The Eurovision Song Contest (ESC) is the world’s largest televised cultural event, sporting more than 200 million viewers worldwide. It was first created in 1956 with the purpose of promoting unity and harmony in Europe. In 2019, the ESC became a political battleground displaying the great divide between the people and the elite, as well as growing negative sentiments toward Israel – the host of this year’s event.
This time, Madonna was invited to sing during the voting break. Israel may have thought of her as a safe choice because she is a long-time self-described friend of the country. However, one of her dancers was wearing a Palestinian flag during the performance, embarrassing the host with a political protest in violation of the rules. Since Madonna was not one of the contestants, no actions were taken against her.
Iceland was not so lucky. During the vote tally, the Icelandic contestants flashed a Palestinian flag to the camera, and they will likely be fined.
Much of the politics of the evening were far more subtle than this. The voting process became a mirror image of the European Union; elitism versus the populism of the people. In the ESC, every participant country can vote for its favorite act. Each nation gets the same influence on the results. The vote is split into two equal parts: one people’s vote contribution and one professional jury evaluation. Or the people and the elites have the same power, if you like.

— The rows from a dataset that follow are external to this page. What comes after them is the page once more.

(** * Incident response bot: the incident store and its metrics

    A shallow embedding of [services/incidentManager.ts],
    [services/metricsCollector.ts] and the severity normalisation of
    [app.ts], with the properties of the incident timeline engine.

    Conventions of the embedding.
    - A JavaScript [Date] is the number of milliseconds since the epoch, a [Z].
    - Optional fields ([description?], [assignee?], ...) are [option]s; a
      field that is absent is [None].
    - The TypeScript string-literal unions ([severity], [status], [source],
      event [type]) are inductive types.
    - [Map<string, Incident>] iterates in insertion order, so the incident
      table is an association list with the semantics of [Map.prototype.set]
      (overwrite in place, or append).  The two tables that are only looked
      up by key are [gmap]s.
    - Incident objects are mutated in place through the reference held by
      the table; every object is referenced from exactly one slot, so the
      embedding writes the updated record back into its slot.
    - [new Date()], [Date.now()] and [Math.random()] read the environment:
      the [n]-th reading of the clock is [clock n], the [n]-th random draw
      is [mathRandom n]; the world counts the readings made so far.
    - [console.log] calls are not modelled.  The methods are [async] but
      contain no [await]: each call runs to completion. *)

From Stdlib Require Import ZArith QArith Qround Qfield Lia Ascii String.
From stdpp Require Import base option list strings gmap.

Set Default Proof Using "Type".

(** ** Data model (incidentManager.ts, interfaces) *)

Definition Date := Z.

Inductive Severity := P0 | P1 | P2 | P3.
Inductive Status := S_open | S_investigating | S_resolved | S_closed.
Inductive Source := Src_manual | Src_webhook | Src_monitoring.
Inductive EventType :=
  T_created | T_assigned | T_status_changed | T_comment | T_resolved | T_closed.

#[global] Instance Severity_eq_dec : EqDecision Severity.
Proof. solve_decision. Defined.
#[global] Instance Status_eq_dec : EqDecision Status.
Proof. solve_decision. Defined.
#[global] Instance Source_eq_dec : EqDecision Source.
Proof. solve_decision. Defined.
#[global] Instance EventType_eq_dec : EqDecision EventType.
Proof. solve_decision. Defined.

(** The text a template string prints for a value of the union. *)
Definition severity_str (s : Severity) : string :=
  match s with P0 => "P0" | P1 => "P1" | P2 => "P2" | P3 => "P3" end.

Definition status_str (s : Status) : string :=
  match s with
  | S_open => "open" | S_investigating => "investigating"
  | S_resolved => "resolved" | S_closed => "closed"
  end.

(** [===] on two values of the union. *)
Definition status_eqb (a b : Status) : bool :=
  match a, b with
  | S_open, S_open | S_investigating, S_investigating
  | S_resolved, S_resolved | S_closed, S_closed => true
  | _, _ => false
  end.

Definition severity_eqb (a b : Severity) : bool :=
  match a, b with
  | P0, P0 | P1, P1 | P2, P2 | P3, P3 => true
  | _, _ => false
  end.

(** The [metadata] object literals the manager attaches to its events. *)
Inductive EventMetadata :=
| MetaSeverity (severity : Severity)
| MetaAssignee (oldAssignee : option string) (newAssignee : string)
| MetaStatus (oldStatus newStatus : Status).

Record IncidentEvent := {
  ev_id : string;
  ev_incidentId : string;
  ev_type : EventType;
  ev_message : string;
  ev_userId : option string;
  ev_timestamp : Date;
  ev_metadata : option EventMetadata
}.

(** [metadata?: any] is an opaque payload the manager never inspects. *)
Record Incident := {
  id : string;
  title : string;
  description : option string;
  severity : Severity;
  status : Status;
  assignee : option string;
  channelId : option string;
  createdAt : Date;
  updatedAt : Date;
  resolvedAt : option Date;
  closedAt : option Date;
  source : Source;
  timeline : list IncidentEvent;
  tags : list string;
  metadata : option string
}.

Record CreateIncidentRequest := {
  req_title : string;
  req_description : option string;
  req_severity : Severity;
  req_assignee : option string;
  req_source : option Source;
  req_tags : option (list string);
  req_metadata : option string
}.

Inductive RotationType := R_primary | R_secondary | R_escalation.

Record RotationSchedule := {
  rot_startDate : Date;
  rot_endDate : Date;
  rot_userId : string;
  rot_type : RotationType
}.

Record OnCallSchedule := {
  teamId : string;
  teamName : string;
  primary : string;
  secondary : option string;
  escalation : list string;
  sched_timezone : string;
  sched_rotations : list RotationSchedule
}.

(** ** [Map<string, V>] in insertion order *)

Section JsMap.
Context {V : Type}.

Fixpoint map_get (k : string) (m : list (string * V)) : option V :=
  match m with
  | [] => None
  | (k', v) :: m' => if String.eqb k' k then Some v else map_get k m'
  end.

(** [Map.prototype.set]: an existing key keeps its position. *)
Fixpoint map_set (k : string) (v : V) (m : list (string * V)) : list (string * V) :=
  match m with
  | [] => [(k, v)]
  | (k', v') :: m' =>
      if String.eqb k' k then (k, v) :: m' else (k', v') :: map_set k v m'
  end.

Definition map_values (m : list (string * V)) : list V := map snd m.
End JsMap.

(** ** The manager and the world it runs in *)

Record IncidentManager := {
  incidents : list (string * Incident);
  incidentEvents : gmap string (list IncidentEvent);
  onCallSchedules : gmap string OnCallSchedule
}.

Record World := {
  manager : IncidentManager;
  dateCalls : nat;
  randomCalls : nat
}.

(** State monad over the world. *)
Definition M (A : Type) : Type := World -> A * World.

#[global] Instance M_ret : MRet M := fun A (a : A) (w : World) => (a, w).
#[global] Instance M_bind : MBind M :=
  fun A B (k : A -> M B) (c : M A) (w : World) => let (a, w') := c w in k a w'.

Definition getIncidents : M (list (string * Incident)) :=
  fun w => (incidents (manager w), w).

Definition putIncidents (m : list (string * Incident)) : M unit :=
  fun w =>
    (tt, {| manager := {| incidents := m;
                          incidentEvents := incidentEvents (manager w);
                          onCallSchedules := onCallSchedules (manager w) |};
            dateCalls := dateCalls w;
            randomCalls := randomCalls w |}).

(** ** Strings: [toUpperCase], [toLowerCase], [Number.prototype.toString(36)]

    The case conversions act on the ASCII letters.  On other characters
    JavaScript may change the text too, but never into an ASCII letter that
    the code below compares with or prints. *)

Definition upper_ascii (c : ascii) : ascii :=
  let n := nat_of_ascii c in
  if (97 <=? n)%nat && (n <=? 122)%nat then ascii_of_nat (n - 32) else c.

Definition lower_ascii (c : ascii) : ascii :=
  let n := nat_of_ascii c in
  if (65 <=? n)%nat && (n <=? 90)%nat then ascii_of_nat (n + 32) else c.

Fixpoint string_map (f : ascii -> ascii) (s : string) : string :=
  match s with
  | EmptyString => EmptyString
  | String c s' => String (f c) (string_map f s')
  end.

Definition toUpperCase : string -> string := string_map upper_ascii.
Definition toLowerCase : string -> string := string_map lower_ascii.

Definition digit36 (d : Z) : ascii :=
  if (d <? 10)%Z then ascii_of_nat (48 + Z.to_nat d)
  else ascii_of_nat (87 + Z.to_nat d).

Fixpoint toString36_digits (fuel : nat) (n : Z) (acc : string) : string :=
  match fuel with
  | O => acc
  | S fuel' =>
      let acc' := String (digit36 (n mod 36)) acc in
      if (n / 36 =? 0)%Z then acc' else toString36_digits fuel' (n / 36) acc'
  end.

(** [n.toString(36)] for an integer [n]. *)
Definition toString36 (n : Z) : string :=
  let digits m := toString36_digits (S (Z.to_nat (Z.log2 m))) m "" in
  if (n <? 0)%Z then "-" +:+ digits (- n)%Z else digits n.

(** JavaScript truthiness of an optional string: [undefined] and [""] are
    falsy. *)
Definition truthy (s : option string) : bool :=
  match s with
  | None => false
  | Some s => negb (String.eqb s "")
  end.

(** Printing an optional string inside a template string. *)
Definition opt_str (s : option string) : string := default "undefined" s.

Typically, there is a significant distinction between how the professional jury and the people vote, but this year, the difference was extreme. Sweden was one of the top jury picks (293 points), but the people’s reaction was lackluster (93). Norway got only 47 points from the juries but won the popular vote with 291.
What was the difference? Norway’s Keiino celebrated one of the indigenous people of Europe, the Sami. Their catchy pop song with an ethnic element made them the people’s choice.
Sweden did the opposite and sent as their contestant John Lundvik, who is of African descent but was adopted by a Swedish couple at a young age. Europeans have no problem with people of minority races participating in the ESC. Italy, for instance, sent a participant of Arab descent called Mahmood, and he became popular with both the juries and the people.
However, Lundvik made a choice that may have angered Europeans. He had four backing vocals on stage with him, and they, too, were all black. In one of the whitest, blondest countries in the world, Lundvik carefully chose his backing vocals purely based on race. The implicit message in his selection was loud and clear: No ethnic Swedes allowed.
In a time when most Europeans are worried about mass immigration and have growing concerns about being replaced and turned into minorities in their ancestral homelands, the people apparently gave a lackluster response. One indicator of this is that the television viewers in Sweden fell, despite their act being one of the favorites for the title. By contrast, the Netherlands and Australia experienced a surge in viewers after becoming some of the favorites to win.
As such, something as innocent as a song contest came to mirror the ongoing battle in the E.U. between the globalist elites, and the people who want to secure their own cultural heritage. Europe is a tolerant place, and if the elites want to keep it that way, maybe it is time for them to start listening to the concerns of the people.